Chandrapur was ruled by various people before the 12th century after which the Adivasi (indigenous) people (also known as Gond rulers) in India took over the land. The Chandrapur fort is situated in the confluence of Irai and Jharpat rivers, it is no doubt a colossal structure which stretches along the length and breadth of Chandrapur city. The fort has huge walls with small openings at the top, there are four gates through which one can enter this fort they are Jatpura Gate in the north, Acalesvar Gate in the east, Binba Gate in the west and Pathanpura Gate in the south.

The Pathanpura gate is the main gate of the fort, it has beautiful bold arches with carvings on either side of the gate, there are few windows such as Vithoba khidki and Chor khidki. The whole structure reflects the rich Indian architecture, it also symbolises the inviolability of Chandrapur. The fort was occupied by the Marathas after the death of the Gond king. The Maratha's ruled for quite some time after which the fort was annexed by the British, during the pre-independence the fort was vandalised and the actual buildings that were constructed within the fort were taken down leaving the fort walls and gates. After the independence, no major refurbishment took place, which resulted in the exploitation of the fort by the people and was in a bad state. Looking at this wonderful historical structure deteriorating few people grouped together voluntarily helped cleaning the fort up to 6 km and pledged to clean the rest and restore this masterpiece.

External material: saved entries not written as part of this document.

(** * detexe.pea.blackbox: the manipulation decoders of the black-box attacks

    A shallow embedding of the four problem classes of
    [detexe/pea/blackbox]:

    - [c_black_box_padding_evasion.py]  (module [Padding]),
    - [c_blackbox_header_problem.py]    (module [Header]),
    - [c_gamma_evasion.py]              (modules [Gamma], [Population]),
    - [c_gamma_sections_evasion.py]     (module [GammaSections]).

    Conventions of the embedding.

    - A [CArray] of shape (1, n) holding a sample is the list of its n
      integer entries ([list Z]); entries are Python/numpy integers, so
      nothing in the type keeps them below 256.  Where the code stores
      into the array, the integer dtype of the array comes with it.
    - A numpy [float64] is embedded as the rational it denotes ([Q]).
      A product of two floats is the exact product rounded to binary64,
      to the nearest value and to the even mantissa on a tie, subnormal
      results included ([Py.fmul]).  The format has no largest value
      here: infinities and NaN, and with them the overflow of a product,
      are outside the model.
    - The folder listing, libmagic, lief's parser and the pickled cache
      files that the harvest of the corpus goes through are the fields of
      an explicit [world].
    - A Python exception is a value of [exn]; code that mutates [self]
      runs in a state-and-exception monad in which the state survives a
      raise, as the attributes of a Python object do. *)

From Stdlib Require Import ZArith QArith Qround Qabs Qpower Lia Lqa Ascii String.
From Stdlib Require Floats.
From stdpp Require Import base list list_numbers strings countable gmap.

Local Open Scope Z_scope.

(** ** Python and numpy primitives *)

Module Py.

Inductive exn : Type :=
| IndexError      (* sequence index out of range *)
| ValueError      (* bytes() of a value outside range(256); argmin of an empty sequence *)
| StructError     (* struct.unpack on a buffer of the wrong size *)
| AttributeError  (* a method called on the None that lief.PE.parse returns *)
| TypeError       (* a constructor handed None in place of an object *)
| RebuildError.   (* the PE builder refusing the sections registered *)

Inductive result (A : Type) : Type :=
| Ok (a : A)
| Raise (e : exn).
Arguments Ok {A} a.
Arguments Raise {A} e.

(** [range(a, b)] for naturals [a], [b]. *)
Definition range (a b : nat) : list nat := seq a (b - a).
Arguments range : simpl never.

(** Rounding toward zero, the float-to-integer conversion of C. *)
Definition trunc (q : Q) : Z := Z.quot (Qnum q) (Z.pos (Qden q)).

Definition int64_min : Z := - 2 ^ 63.
Definition int64_max : Z := 2 ^ 63 - 1.

(** [a.astype(np.int)] on one entry: [np.int] is the platform integer
    (int64); the conversion truncates toward zero.  A value that does
    not fit is converted to the "integer indefinite" value of the
    x86-64 conversion instruction, [int64_min]. *)
Definition astype_int (q : Q) : Z :=
  let z := trunc q in
  if (int64_min <=? z) && (z <=? int64_max) then z else int64_min.

(** Python 3 [round(v)]: to the nearest integer, ties to the even one. *)
Definition round (q : Q) : Z :=
  let n := Qnum q in
  let d := Z.pos (Qden q) in
  let f := (2 * n + d) / (2 * d) in
  if ((2 * n + d) mod (2 * d) =? 0) && Z.odd f then f - 1 else f.

(** The binary exponent of a non-zero rational: the [k] with
    [2^k <= |q| < 2^(k+1)]. *)
Definition ilog2 (q : Q) : Z :=
  let k := Z.log2 (Z.abs (Qnum q)) - Z.log2 (Z.pos (Qden q)) in
  if Qle_bool (2 ^ k) (Qabs q) then k else k - 1.

(** The exponent of the unit in the last place of the binary64 values
    around [q]: 53 significant bits, and the spacing [2^-1074] of the
    subnormal values below [2^-1022]. *)
Definition ulp_exponent (q : Q) : Z := Z.max (ilog2 q - 52) (-1074).

(** Rounding to binary64, to nearest and to the even mantissa on a tie:
    what every float64 operation of numpy and of Python does to its
    exact result. *)
Definition round64 (q : Q) : Q :=
  if Qeq_bool q 0 then 0%Q
  else
    let e := ulp_exponent q in
    (inject_Z (round (q * 2 ^ (- e))) * 2 ^ e)%Q.

(** [a * b] for two float64. *)
Definition fmul (a b : Q) : Q := round64 (a * b).

(** What makes [f] the binary64 value of the exact result [q]: zero for
    zero; otherwise a multiple of the unit in the last place around [q],
    no farther from [q] than half a unit, and the even multiple when [q]
    lies half-way between two. *)
Definition binary64_nearest (q f : Q) : Prop :=
  ((q == 0)%Q -> (f == 0)%Q)
  /\ (~ (q == 0)%Q ->
      exists m : Z,
        (f == inject_Z m * 2 ^ ulp_exponent q)%Q
        /\ (Qabs (f - q) <= (1 # 2) * 2 ^ ulp_exponent q)%Q
        /\ ((Qabs (f - q) == (1 # 2) * 2 ^ ulp_exponent q)%Q ->
            Z.even m = true)).

(** The float64 an integer operand of a float operation is converted
    to. *)
Definition of_int (n : Z) : Q := round64 (inject_Z n).

(** [content[:k]]: a negative bound counts from the end. *)
Definition slice_to {A : Type} (l : list A) (k : Z) : list A :=
  if 0 <=? k then take (Z.to_nat k) l
  else take (Z.to_nat (Z.of_nat (length l) + k)) l.

(** [l[i]] for a natural index. *)
Definition getitem {A : Type} (l : list A) (i : nat) : result A :=
  match l !! i with
  | Some a => Ok a
  | None => Raise IndexError
  end.

(** [bytes(l)]: every entry has to be in [range(256)]. *)
Definition is_byte (b : Z) : Prop := 0 <= b <= 255.
Definition is_byteb (b : Z) : bool := (0 <=? b) && (b <=? 255).

Definition bytes (l : list Z) : result (list Z) :=
  if forallb is_byteb l then Ok l else Raise ValueError.

(** [struct.unpack("<I", b)[0]]: four bytes, least significant first. *)
Definition unpack_le_u32 (b : list Z) : result Z :=
  match b with
  | [b0; b1; b2; b3] => Ok (b0 + 256 * b1 + 65536 * b2 + 16777216 * b3)
  | _ => Raise StructError
  end.

(** [(t * 255).astype(np.int)], the line both byte-level decoders
    start with: the product is a float64 product. *)
Definition byte_values (t : list Q) : list Z :=
  map (fun ti => astype_int (fmul ti 255)) t.

(** The integer dtypes of numpy. *)
Inductive dtype : Type :=
| int8 | int16 | int32 | int64 | uint8 | uint16 | uint32 | uint64.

As the fort is within the city, you can find many buildings being constructed adjacent the fort, some of the main roads also pass through it. The moment you step into the city you will find various sections of the fort like a jig-saw puzzle where some parts are lost permanently, and others are in desperate need of renovation. The fort can be visited throughout the year. A pair of binoculars would be great for sightseeing.